The Zai Whitaker column | Notes on camping with crocodiles, and watching baby muggers hatch
Over 10 ft long, the marsh crocodile's barrel-like body folds into the contours of the bank and as he moves, a black-crowned night heron moves as well… just a tiny bit. Not, to my human eyes, far enough, but then animals and birds always seem to know what they’re doing, unlike another species which shall not be mentioned.| Zai Whitaker writes
I want to think of something besides COVID-19. Sitting on the porch of my cottage, which overlooks Pen 10, I brush away all COVID-19-related thoughts …such as, we need to dredge the pond, a difficult exercise at present because of the cost as well as the logistics of finding and bringing in people to carry out the work. I then look at Pen 10 again, with a different lens (which is a challenge), and focus on the largest mugger or marsh crocodile in the group. Over 10 ft long, his barrel-like body folds into the contours of the bank and as he moves, a black-crowned night heron moves as well… just a tiny bit.
Not, to my human eyes, far enough, but then animals and birds always seem to know what they’re doing, unlike another species which shall not be mentioned.
Somewhere in my old photo albums — mouldy, silverfish-munched black and white memories I don’t have the heart to discard — is a picture of this fellow hatching out of the egg. We watched him hatch, on a stream bank on the Moyar River in the foothills of the Nilgiris. The Moyar is a tributary of the great Bhavani River, and this is where we’d been camping…with our trusty old ragi-pan, coffee pot and a few other essentials that had driven down with us in our old WWII Jonga.

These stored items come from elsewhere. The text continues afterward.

(** C15. Strangers are contained.  With a password provider, a message from an
    address nobody has logged in from reaches no one else: all that is sent goes
    back to that address, none of it is a packet or a fragment, no address is
    recorded for it, and what the server knows of other addresses stays. *)
Theorem unauthenticated_contained t1 t2 partial msg r pr s :
  server_ok s -> sendable r -> authProvider s = Some pr -> (p ← peer_at s r; user p) = None ->
  exists s' out, server_step type_error (Message t1 t2 partial msg r) s = Ok (tt, s') /\
    sent s' = map (pair r) out ++ sent s /\ Forall (fun m => getb m 0 <> 1 /\ getb m 0 <> 3) out /\
    ipCache s' = ipCache s /\ (forall r', 0 <= port r' -> r' <> r -> peer_at s' r' = peer_at s r').
Proof.
  intros Hok Hr Hpr Hu. cbn [server_step]. destruct (decide (msg = [])) as [->|Hm]; [by exists s, []|].
  destruct (decide (parseHead msg = (Ping, false))) as [Hp|Hp].
  { destruct msg as [|b msg]; [done|]. unfold onMessage. destruct (Z.eqb_spec (blen (b :: msg)) 0); [rewrite blen_cons in *; pose proof (blen_nonneg msg); lia|].
    unfold bind at 1, modify. rewrite Hp. unfold onPing. rewrite sendToRaw_eq by (done || apply Hok). eexists _, [take 4 (b :: msg)]. split; [done|]. split_and!; try done. constructor; [|done].
    change (getb (take 4 (b :: msg)) 0) with b.
    unfold parseHead in Hp. change (getb (b :: msg) 0) with b in Hp. split; intros ->; done. }
  destruct (onMessage_enter t1 t2 partial msg r s Hok Hr Hm Hp) as (i & s1 & Hmet & Hi & Hrp & E). set (p := default _ _) in *.
  rewrite Hpr in E. assert (Hup : user p = None) by (unfold p; by destruct (peer_at s r)). rewrite Hup in E.
  destruct (onNeedAuth_eq partial i p (parseHead msg).1 (drop 1 msg) s1 (ok_reaches _ _ _ (met_ok _ _ _ _ _ Hmet) Hi)) as (out & s' & E' & Hout & Ec & Em & Es & Hcase).
  rewrite E, E'. exists (sending (map (fun m => (rinfo p, m)) out) s'), (rev out). split; [done|].
  pose proof (met_rest _ _ _ _ _ Hmet) as Er. split_and!.
  - cbn. rewrite Es, Er, Hrp, <- map_rev. done.
  - apply Forall_rev. eapply List.Forall_impl; [|exact Hout]. by intros m (x & [->| ->]).
  - cbn. rewrite Ec, Er. done.
  - intros r' Hr' Hne. assert (Hok0 : server_ok (counted msg s)) by (by destruct Hok).
    change (peer_at s r') with (peer_at (counted msg s) r'). rewrite <- (met_peer_at _ _ _ _ _ _ Hok0 (sendable_nonneg _ Hr) Hr' Hmet Hne). unfold peer_at.
    change (manager (sending _ s')) with (manager s'). change (heap (sending _ s')) with (heap s'). rewrite Em.
    destruct (entry (manager s1) (addr2str r')) as [[x j]|] eqn:Ee; [|done].
    assert (Hj : j <> i).
    { intros ->. pose proof (met_ok _ _ _ _ _ Hmet) as Hok1. assert (Hpa : peer_at s1 r' = Some p) by (unfold peer_at; by rewrite Ee).
      apply peer_at_rinfo in Hpa; [congruence|done|done]. }
    destruct Hcase as [[_ Hh]|(pr' & k & _ & _ & _ & _ & ->)]; [by apply Hh|]. cbn. by rewrite list_lookup_alter_ne.
Qed.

The river crossing was memorable, with large submerged boulders that almost overturned the vehicle as one hit the axle with a huge sound-bite. But our most precious possession was the egg-collection permit from the Tamil Nadu Forest Department. With this, we had camped at several crocodile habitats during the nesting season, rescuing the eggs before they were found by local poachers. Prior to Moyar, we had visited Mettur, Sathanur and Amaravathi dams, and sent off several nests back to Madras/Chennai with Irula field assistants who kept the nests cool, damp and stable during the journey by train or bus.
At Amaravathi we had to cross a finger of the dam in a coracle, with a box of translocated eggs packed in earth and sawdust. We were seeing off Rajamani at Pollachi, from where he and the eggs would travel back to the Croc Bank. The coracle was of the authentic, buffalo-hide type, not the fibre-glass ones we see today. And as it wasn’t one of the best, it soon started gulping water and spinning round and round like a top. As my side of the boat heaved dangerously once more, my heartless team-mates yelled at me to “Steady the box!” since I was squatting next to it. Obviously there was far more concern for the eggs than for me.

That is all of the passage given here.